Lily Collins i Ashley Park zwróciły uwagę na to, że serialowe kostiumy nie funkcjonują w oderwaniu od rzeczywistości. Czasem wyprzedzają trendy, a czasem stają się ich komentarzem, wpisując się w szerszą rozmowę o modzie i jej kierunkach.
"To, co robi Marilyn Fitoussi i cały zespół, polega na tym, że wraz z rozwojem postaci zmienia się też ich sposób wyrażania siebie poprzez ubiór. Poza tym za każdym razem, gdy zaczynamy nowy sezon, zmienia się również świat i moda".

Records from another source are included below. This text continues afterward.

(* ===== verification/WriteLease.v ===== *)
(** * Region write leases ([src/src/icode/write_lease.py])

    Region normalisation and overlap, the board (an in-process table of held
    regions plus one lock file per region), and a system of several boards that
    share the lock files of a directory.  An operation changes the
    board, the lease object and the shared lock files, so it takes and returns
    all three. *)

From S2P Require Import Prelude PyText PyVal Hashing Paths.

#[global] Arguments sha256_hex : simpl never.

(** ** Regions *)
Definition _CONTROL_PLANE_MARKERS : list pystr :=
  [ u ".ico_events.jsonl"; u ".ico_metadata.json"; u ".icode_output_";
    u ".git/AI-HANDOFF"; u "gates.json" ].

(** [[A-Za-z0-9._-]] and [_SEGMENT_RE.match], the pattern [^[A-Za-z0-9._-]+$]. *)
Definition segment_char (c : N) : bool :=
  is_alnum_ascii c || (c =? 46)%N || (c =? 95)%N || (c =? 45)%N.
Definition _SEGMENT_RE (s : pystr) : bool := dollar (full_cls segment_char 1 None) s.

Abbreviation region := (list pystr).

Definition invalid_region : exn := LeaseError "invalid_region".

Definition region_part_ok (v : pyval) : bool :=
  match v with
  | PyStr p => negb (p ∈s [[]; u "."; u ".."]) && _SEGMENT_RE p
  | _ => false
  end.

Definition drive_prefix (s : pystr) : bool :=
  match s with
  | a :: b :: _ => (is_lower_az a || is_upper_az a) && (b =? 58)%N
  | _ => false
  end.

Definition region_parts (v : pyval) : result (list pyval) :=
  match v with
  | PyTuple l | PyList l => Ok l
  | PyStr s =>
    if strip s =s [] then Err invalid_region
    else
      raise_if (startswith (u "/") (lstrip s) || startswith (u "~") (lstrip s)
                || drive_prefix (strip s)) invalid_region;;
      let text := strip_by (N.eqb slash) (strip (replace_char 92 slash s)) in
      Ok (match text with [] => [] | _ => PyStr <$> split_on slash text end)
  | _ => Err invalid_region
  end.

Definition normalize_region (v : pyval) : result region :=
  l ← region_parts v;
  raise_if (l =s []) invalid_region;;
  raise_if (negb (forallb region_part_ok l)) invalid_region;;
  let ps := omap as_str l in
  raise_if (existsb (λ m, contains m (join [slash] ps)) _CONTROL_PLANE_MARKERS) invalid_region;;
  Ok ps.

Definition regions_overlap (l r : region) : bool :=
  let shorter := length l `min` length r in
  take shorter l =s take shorter r.

Definition _digest (r : region) : pystr := sha256_hex (utf8_bytes (join [slash] r)).
#[global] Arguments _digest : simpl never.

(** ** Lock files

    The directory entry of a lock file, the files that exist with their bytes,
    and the entries whose lock some open stream holds.  An exclusive [flock] is
    granted exactly when no other stream holds it. *)
Definition lock_path : Type := Path * pystr.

Zapytane o prywatną relację, aktorki podkreślały, że kiedy są razem, nie zwracają już tak dużej uwagi na stroje i trendy. Wspólny czas spędzają z dala od pokazów, stawiając na swobodę i wygodę.
"Szczerze mówiąc, kiedy spędzamy razem czas, najczęściej jesteśmy w piżamach albo hotelowych szlafrokach. Czujemy się przy sobie bardzo swobodnie. Nie staramy się nikomu imponować. Po prostu jesteśmy sobą. Dlatego moda nie jest podstawą naszej przyjaźni. Lubimy ją, ale nie ona nas definiuje", powiedziała Lily Collins.
Przy okazji zdradziły, że gdy wybierają się razem na zakupy, najchętniej odwiedzają sklepy vintage. Bardzo cenią przedmioty z historią, które niosą ze sobą emocje i wspomnienia.
Na koniec podkreślały, że choć moda jest ważną częścią ich zawodowego świata, nie stanowi fundamentu ich relacji. Przyjaźń Collins i Park opiera się na wspólnych doświadczeniach i czasie spędzanym razem.
"Lubimy modę razem, ale jeszcze bardziej lubimy po prostu być razem", dodała Ashley.